Tuesday, November 29, 2016

Making the Most of Memory


Always so much to learn. For example, did you know that the time it takes to access your computers memory is MANY times slower than the time to access the CPU caches? What does this mean for how we structure our programs and architectures? We'd want to take full advantage of the CPU Cache (L1) and the L2 cache if we are concerned at all with application performance. What this means is structuring components and code so that caches can be used.

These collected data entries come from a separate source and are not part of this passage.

(* ===== verification/BufferScan.v ===== *)
(** * Scans over buffers

    Model of [BufferIteratorTask] and [FlexibleBufferIterator]
    (src/runtime/Buffer.cpp) and of [HashtableIterator]
    (src/runtime/Hashtable.cpp). *)

From S2P Require Import Prelude BufferTask FlexBuffer.
#[local] Open Scope Z_scope.

(** ** One buffer, split among the workers *)

(** The workers call [allocateWork] and [performWork] in turns; [Chunks.step]
    is one access to shared memory.  [workerResvs[w]] is only accessed by worker
    [w], so it is part of the worker's state.  [startIndex] exceeds the number
    of chunks by at most the number of workers, so its products stay far below
    2^64 for a buffer that fits into memory. *)
Module Chunks.
Inductive pc :=
  | Idle
  | Exhausting                     (* about to store [workExhausted] *)
  | Perform (localStartIndex : Z)
  | Finished.

Record Scan := mkScan { startIndex : Z; workExhausted : bool; workers : list pc; ran : list (Z * Z) }.
Definition initScan (numWorkers : nat) : Scan := mkScan 0 false (replicate numWorkers Idle) [].

(** [begin] and [end] of [performWork]. *)
Definition chunk (bufferLen i : Z) : Z * Z :=
  let begin := i * splitSize in
  let end_ := (i + 1) * splitSize in
  (begin, if bufferLen <? end_ then bufferLen else end_).

Definition allocateWork (bufferLen : Z) (w : nat) (s : Scan) : Scan :=
  let localStartIndex := startIndex s in
  let p := if bufferLen <=? localStartIndex * splitSize then Exhausting else Perform localStartIndex in
  mkScan (startIndex s + 1) (workExhausted s) (<[w := p]> (workers s)) (ran s).

Definition performWork (bufferLen : Z) (w : nat) (i : Z) (s : Scan) : Scan :=
  mkScan (startIndex s) (workExhausted s) (<[w := Idle]> (workers s)) (ran s ++ [chunk bufferLen i]).

(** A worker that finds the task exhausted returns it; [look] says whether it
    looks before it calls [allocateWork]. *)
Definition step (bufferLen : Z) (look : bool) (w : nat) (s : Scan) : option Scan :=
  p ← workers s !! w;
  match p with
  | Idle =>
      if look && workExhausted s
      then Some (mkScan (startIndex s) (workExhausted s) (<[w := Finished]> (workers s)) (ran s))
      else Some (allocateWork bufferLen w s)
  | Exhausting => Some (mkScan (startIndex s) true (<[w := Finished]> (workers s)) (ran s))
  | Perform i => Some (performWork bufferLen w i s)
  | Finished => None
  end.

Inductive steps (bufferLen : Z) : nat → Scan → Scan → Prop :=
  | steps_refl s : steps bufferLen 0 s s
  | steps_next k b s1 s2 s3 w : steps bufferLen k s1 s2 → step bufferLen b w s2 = Some s3 → steps bufferLen (S k) s1 s3.

Fixpoint run_schedule (bufferLen : Z) (ws : list nat) (s : Scan) : Scan :=
  match ws with
  | [] => s
  | w :: ws => run_schedule bufferLen ws (default s (step bufferLen true w s))
  end.
End Chunks.

(** [Buffer::iterate] without the scheduler: one chunk.  A division by zero is
    undefined. *)
Definition bufferLen (b : Buffer) (typeSize : Z) : res Z :=
  if typeSize =? 0 then Fault BadAccess else Ok (numElements b / typeSize).
Definition iterate_sequential (b : Buffer) (typeSize : Z) : res (list (Z * Z)) :=
  let* n := bufferLen b typeSize in Ok [(0, n)].

(** ** Iterators over a growing buffer *)

(** [FlexibleBufferIterator]: the index of the current block. *)
Definition isValid (f : FlexibleBuffer) (currBuffer : nat) : bool := bool_decide (currBuffer < length (fb_buffers f))%nat.
(** Its length is in bytes. *)
Definition getCurrentBuffer (f : FlexibleBuffer) (currBuffer : nat) : res Buffer :=
  match fb_buffers f !! currBuffer with
  | Some orig => Ok (mkBuffer (numElements orig * Z.max 1 (fb_typeSize f)) (buf_ptr orig))
  | None => Fault (Thrown "vector::at")
  end.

Even if we go only to the DRAM (and not disk cache), it only holds the data for ms before having to be refreshed...this means you have under 100ms (as of the article in 2008) to process everything in memory before it cycles and has to be refreshed.


All of this has implications on the design of your objects, structs, etc. SRAM in the L2 cache is limited in memory space due to power consumption and costs. Given this, it seems logical that keeping your data bags as small in size as possible would be of great advantage to performance. Additionally, limiting loops and batches could also help to improve performance.

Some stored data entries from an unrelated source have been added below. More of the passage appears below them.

(* ===== verification/Utf8.v ===== *)
(** * Characters of texts

    The string functions treat a text as a sequence of UTF-8 characters: a byte
    that is not of the form 10xxxxxx and the bytes of that form behind it. *)

From S2P Require Import Prelude Bytes.
From Stdlib Require Import Strings.Byte.
#[local] Open Scope Z_scope.

(** [(c >> 6) == 2]. *)
Definition isContinuation (b : byte) : bool := Z.shiftr (byte_val b) 6 =? 2.

(** A character: its first byte and its continuation bytes. *)
Record char := mkChar { lead : byte; rest : bytes }.
#[global] Instance char_eq_dec : EqDecision char.
Proof. solve_decision. Defined.

Definition wf_char (c : char) : Prop := isContinuation (lead c) = false ∧ Forall (λ b, isContinuation b = true) (rest c).
Definition encode_char (c : char) : bytes := lead c :: rest c.
(** The bytes of a text. *)
Definition encode (cs : list char) : bytes := cs ≫= encode_char.

(** A text that starts with a character. *)
Definition head_wf (l : bytes) : Prop := match l with [] => True | b :: _ => isContinuation b = false end.

Lemma encode_head_wf cs : Forall wf_char cs → head_wf (encode cs).
Proof. intros H. destruct H as [|c cs [Hl _] _]; done. Qed.

Lemma encode_cons c cs : encode (c :: cs) = lead c :: rest c ++ encode cs.
Proof. done. Qed.

Lemma encode_app cs1 cs2 : encode (cs1 ++ cs2) = encode cs1 ++ encode cs2.
Proof. apply bind_app. Qed.

Lemma encode_nil cs : encode cs = [] ↔ cs = [].
Proof. destruct cs; [done|]. rewrite encode_cons. done. Qed.

Lemma length_encode_ge cs : (length cs ≤ length (encode cs))%nat.
Proof. induction cs as [|c cs IH]; [done|]. rewrite encode_cons. simpl. rewrite length_app. lia. Qed.

(** Every text is a sequence of characters, up to continuation bytes at its
    start. *)
Fixpoint decode (l : bytes) : list char :=
  match l with
  | [] => []
  | b :: l =>
      match l with
      | [] => [mkChar b []]
      | b' :: _ =>
          if isContinuation b' then
            match decode l with
            | c :: cs => mkChar b (lead c :: rest c) :: cs
            | [] => [mkChar b []]
            end
          else mkChar b [] :: decode l
      end
  end.

Lemma decode_spec l : encode (decode l) = l.
Proof.
  induction l as [|b l IH]; [done|]. cbn [decode]. destruct l as [|b' l']; [done|]. destruct (isContinuation b').
  - destruct (decode (b' :: l')) as [|c cs]; [done|]. rewrite encode_cons. rewrite encode_cons in IH. by rewrite <- IH.
  - rewrite encode_cons, IH. done.
Qed.

Lemma decode_rest l : Forall (λ c, Forall (λ b, isContinuation b = true) (rest c)) (decode l) ∧
  Forall (λ c, isContinuation (lead c) = false) (tail (decode l)) ∧
  ∀ b, head l = Some b → ∃ c cs, decode l = c :: cs ∧ lead c = b.
Proof.
  induction l as [|b l (IH1 & IH2 & IH3)]; [split_and!; [constructor|constructor|done]|]. cbn [decode].
  destruct l as [|b' l']; [split_and!; [repeat constructor|constructor|intros x [= <-]; by eexists _, _]|].
  destruct (IH3 b' eq_refl) as (c & cs & E & Ec). destruct (isContinuation b') eqn:Hb; rewrite E in *.
  - apply Forall_cons in IH1 as [Hc Hcs]. simpl in IH2. split_and!; [|done|intros x [= <-]; by eexists _, _].
    constructor; [|done]. simpl. constructor; [by rewrite Ec|done].
  - split_and!; [by constructor| |intros x [= <-]; by eexists _, _]. simpl. constructor; [by rewrite Ec|done].
Qed.

Lemma decode_wf l : head_wf l → Forall wf_char (decode l).
Proof.
  intros Hh. destruct (decode_rest l) as (H1 & H2 & H3). destruct l as [|b l]; [constructor|].
  destruct (H3 b eq_refl) as (c & cs & E & Ec). rewrite E in *. apply Forall_cons in H1 as [Hc H1]. simpl in H2. constructor.
  - split; [|done]. by rewrite Ec.
  - apply Forall_forall. intros d Hd. split; [by apply (proj1 (Forall_forall _ _) H2)|by apply (proj1 (Forall_forall _ _) H1)].
Qed.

Architecturally speaking, since operations are also cached in the L1, you'd want to keep the same operations (looking at you data access) on the same CPU/L1. So much to learn...


Read about it in depth at https://lwn.net/Articles/250967/

Tuesday, November 15, 2016

Bugs and Defects, What Issues Really Mean

In episode 3 season 1 of Mr Robot http://m.imdb.com/title/tt4730002/ there's a highly used metaphor about bugs. The lead character's (an elite hacker) narration says that most people think finding a bug is about fixing the bug. Basically goes on to say that it's really about finding the flaw in thinking. Sounds a little like root cause analysis.


The first bug ever was called a bug because it was literally caused by a bug in a relay. Certainly not working as designed. Read more about that at http://www.computerhistory.org/tdih/September/9/


Jimmy Bogard provided a clear interpretation of what a bug is (and isn't) and how to deal with it. He and his affiliates break it down to Bugs, Defects and Stories. They "stop the line" to fix Bugs. Bugs are showstoppers, while user feedback are classified as issues. They don't believe in Bug tracking in their shop.


Think of it this way-if the first Bug ever were not removed immediately, how would that system be expected to work?


Seems to me that Bugs are mostly caused by a change in the environment which was not accounted for in the design (or a complete failure to verify implementation against acceptance criteria). Defects, on the other hand, come down to a breakdown in understanding - a Defect is when the software meets the acceptance criteria, but doesn't do what it needs to do.


There's a saying attributed to Jeffrey Palermo - "a process that produced defects is itself defective."


When Defects and Bugs creep into a system, sure we can just go ahead and fix em, move on and push on. But sometimes, and especially if this happens a lot, it's time to fix the underlying defects that are causing the Issues (Defects and Bugs). Process re-engineering, training, the environment (are we on a stable platform?), deeper analysis, etc.






That first bug ever? Perhaps that lead to a cleaner environment when running programs. Maybe it lead to innovations in storage mechanisms. Maybe it lead to nothing. Certainly, if it was a recurring problem, something would've been done.

Tuesday, November 1, 2016

A Spec File Should...

When writing a spec for an interface (public facing functions/methods of a software module/api) and that spec is written in the same language and that spec is a runnable test that executes the module...it is a fantastic way to show others how the module should work and how to use the interface...so the spec should be written in a way as it conveys these things to the reader.


Imagine a spec written for a users API. And that API has a method to getUsers and that spec has the following description:


"it should all active employees"
and the API is exercised like this:


getUsers(true);


How safe is it to assume that the first input parameter is isActive. Or could it be null? Or some other flag?


To remove ambiguity in the spec, ALWAYS pass named variables...


includeInactive = false;
getUsers(includeInactive);


yeah, yeah most editors and IDEs show the variable name somehow. Not always going to be accurate, or clear, or built yet (write the spec first anyone?).